= Religious Freedom Peace Tax Fund Act =

Proposed legislation in the United States

The Religious Freedom Peace Tax Fund Act is legislation proposed in the United States Congress that would legalize a form of conscientious objection to military taxation.

==Description==

This act would establish a "peace tax fund" that parallels the general fund which the government draws upon to pay its expenses. But the peace tax fund, unlike the general fund, could only be used for non-military spending:

the term "military purpose" means any activity or program which any agency of the Government conducts, administers, or sponsors and which effects an augmentation of military forces or of defensive and offensive intelligence activities, or enhances the capability of any person or nation to wage war, including the appropriation of funds by the United States for 1) the Department of Defense; 2) the Central Intelligence Agency; 3) the National Security Council; 4) the Selective Service System; 5) activities of the Department of Energy that have a military purpose; 6) activities of the National Aeronautics and Space Administration that have a military purpose; 7) foreign military aid; and 8) the training, supplying, or maintaining of military personnel, or the manufacture, construction, maintenance, or development of military weapons, installations, or strategies.

The peace tax fund would be funded by the "income, gift, and estate taxes paid by or on behalf" of designated conscientious objectors:

the term "designated conscientious objector" means a taxpayer who is opposed to participation in war in any form based upon the taxpayer's deeply held moral, ethical, or religious beliefs or training (within the meaning of the Military Selective Service Act (50 U.S.C. App. 450 et seq.)), and who has certified these beliefs in writing to the Secretary of the Treasury in such form and manner as the Secretary provides.

The relevant section of "50 U.S.C. App. 450 et seq." defined a designated conscientious objector as one:

...who, by reason of religious training and belief, is conscientiously opposed to participation in war in any form. As used in this subsection, the term "religious training and belief" does not include essentially political, sociological, or philosophical views, or a merely personal moral code

However, the U.S. Supreme Court, in Seeger v. U.S. (1965) and Welsh v. U.S. (1970), ruled that sincere and deep objections to war did not have to come from formal religious training or even from a belief that the conscientious objector himself considers to be "religious" in order to meet this test. Seeger, for instance, said that he had a "belief in and devotion to goodness and virtue for their own sakes, and a religious faith in a purely ethical creed," and the Supreme Court said that this was sufficient. A non-religious conscientious objector can qualify, despite what the law says, as long as his

opposition to war stem[s] from the registrant's moral, ethical, or religious beliefs about what is right and wrong and that these beliefs [are] held with the strength of traditional religious convictions.

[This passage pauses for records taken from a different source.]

(** ** The digits *)

(** What the language requires of the digits [s], their number [k] and
    the exponent [n]: [s] has [k] digits, 17 at most, and [s * 10^(n-k)]
    reads back as the value. *)
Definition digits_ok (m e s k n : Z) : Prop :=
  1 <= k <= 17 /\ 10 ^ (k - 1) <= s < 10 ^ k /\ within m e (mkScaled s 0 (n - k)) = true.

Lemma strip_zeros_ok fuel m e s k n :
  digits_ok m e s k n ->
  digits_ok m e (fst (strip_zeros fuel s k)) (snd (strip_zeros fuel s k)) n.
Proof.
  revert s k; induction fuel as [|fuel IH]; intros s k Hs; cbn [strip_zeros]; [exact Hs|].
  destruct ((s mod 10 =? 0) && (1 <? k)) eqn:E; [|exact Hs].
  apply andb_true_iff in E as [E1 E2]. apply Z.eqb_eq in E1. apply Z.ltb_lt in E2.
  destruct Hs as (Hk & Hr & Hw). apply IH.
  pose proof (Z.div_mod s 10 ltac:(lia)) as D. rewrite E1, Z.add_0_r in D.
  assert (10 ^ (k - 1) = 10 * 10 ^ (k - 1 - 1)) as P1
      by (rewrite <- Z.pow_succ_r by lia; f_equal; lia).
  assert (10 ^ k = 10 * 10 ^ (k - 1)) as P2
      by (rewrite <- Z.pow_succ_r by lia; f_equal; lia).
  repeat split; try lia.
  rewrite <- Hw. replace (n - (k - 1)) with (n - k + 1) by lia.
  rewrite <- within_shift by lia. change (10 ^ 1) with 10. now rewrite <- D.
Qed.

(** ** The special values and the sign *)

Section Special.
Local Open Scope string_scope.

Lemma Number_toString_nan x : is_nan x = true -> Number_toString x = "NaN".
Proof. rewrite is_nan_spec. unfold Number_toString. intros ->. reflexivity. Qed.

Lemma Number_toString_zero x : is_zero x = true -> Number_toString x = "0".
Proof. rewrite is_zero_spec. unfold Number_toString. intros [s ->]. reflexivity. Qed.

(** The text of the opposite of a positive finite number is the text of
    the number after a minus sign. *)
Lemma Number_toString_opp x m e :
  Prim2SF x = S754_finite false m e ->
  Number_toString (- x) = "-" ++ Number_toString x.
Proof.
  intros H. unfold Number_toString. rewrite opp_spec, H. reflexivity.
Qed.

End Special.

(** ** The text of a finite value *)

Section Finite.
Implicit Types (x : number) (sgn : bool) (m : positive) (e k d : Z).

(** C30 (the text reads back).  For every finite value that is not
    zero, whatever its size: [Number_toString] lays out digits [s],
    [k] of them and 17 at most, with an exponent [n], such that the
    decimal [s * 10^(n-k)] lies in the rounding interval of the value;
    the fuel of the search for the exponent and for the digits is
    enough. *)
Theorem Number_toString_reads_back x sgn m e :
  Prim2SF x = S754_finite sgn m e ->
  Number_toString x = ((if sgn then "-" else "") ++ layout (shortest (Z.pos m) e))%string /\
  digits_ok (Z.pos m) e (fst (fst (shortest (Z.pos m) e))) (snd (fst (shortest (Z.pos m) e)))
    (snd (shortest (Z.pos m) e)).
Proof.
  intros E. destruct (Prim2SF_bounds x sgn m e E) as [Hm He].
  split; [unfold Number_toString; now rewrite E|].
  pose proof (exp10_low _ _ Hm He) as Hlow. pose proof (exp10_high _ _ Hm He) as Hhigh.
  unfold shortest. set (n := exp10 (Z.pos m) e) in *.
  destruct (shortest_from_stops 16 (Z.pos m) e n 1) as (s & k & -> & Hk & Hc).
  { apply (candidate_17 (Z.pos m) e n 17); auto; lia. }
  pose proof (candidate_within _ _ _ _ _ Hc) as Hw.
  pose proof (candidate_range (Z.pos m) e n k Hm ltac:(lia) Hlow Hhigh s Hc) as Hr.
  destruct (Z.eqb_spec s (10 ^ k)) as [->|Hne].
  - cbn [fst snd]. repeat split; try lia; try reflexivity.
    rewrite <- Hw. replace (10 ^ k) with (10 ^ k * 1) by ring.
    rewrite within_shift by lia. f_equal. f_equal. lia.
  - pose proof (strip_zeros_ok 17 (Z.pos m) e s k n) as S.
    destruct (strip_zeros 17 s k) as [s' k']. cbn [fst snd] in *.
    apply S. repeat split; auto; lia.
Qed.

===Effect on government revenue and spending===

The legislation itself notes that "The Joint Committee on Taxation has certified that a tax trust fund, providing for conscientious objector taxpayers to pay their full taxes for non-military purposes, would increase Federal revenues." This presumably because some war tax resisters would return to paying taxes.

There would be some additional cost in implementing and accounting for such a distinct fund and in providing mechanisms for taxpayers to use it.

The act would not directly reduce either the amount of money the federal government spends on the military nor the percentage of the federal budget that goes to military spending. The National Priorities Project, using a similar definition of "military purpose" as is in this bill, estimates that "[m]ilitary spending consumes 26 cents out of every individual income tax dollar. It makes up about 20% of total federal spending and over half of the discretionary budget."

The bill would only directly affect the amount of military spending if the general fund were to become smaller than the amount to be spent on the military. If that were to happen, the government would either have to borrow money to make up the difference, illegally dip into the Peace Tax Fund, or reduce military spending.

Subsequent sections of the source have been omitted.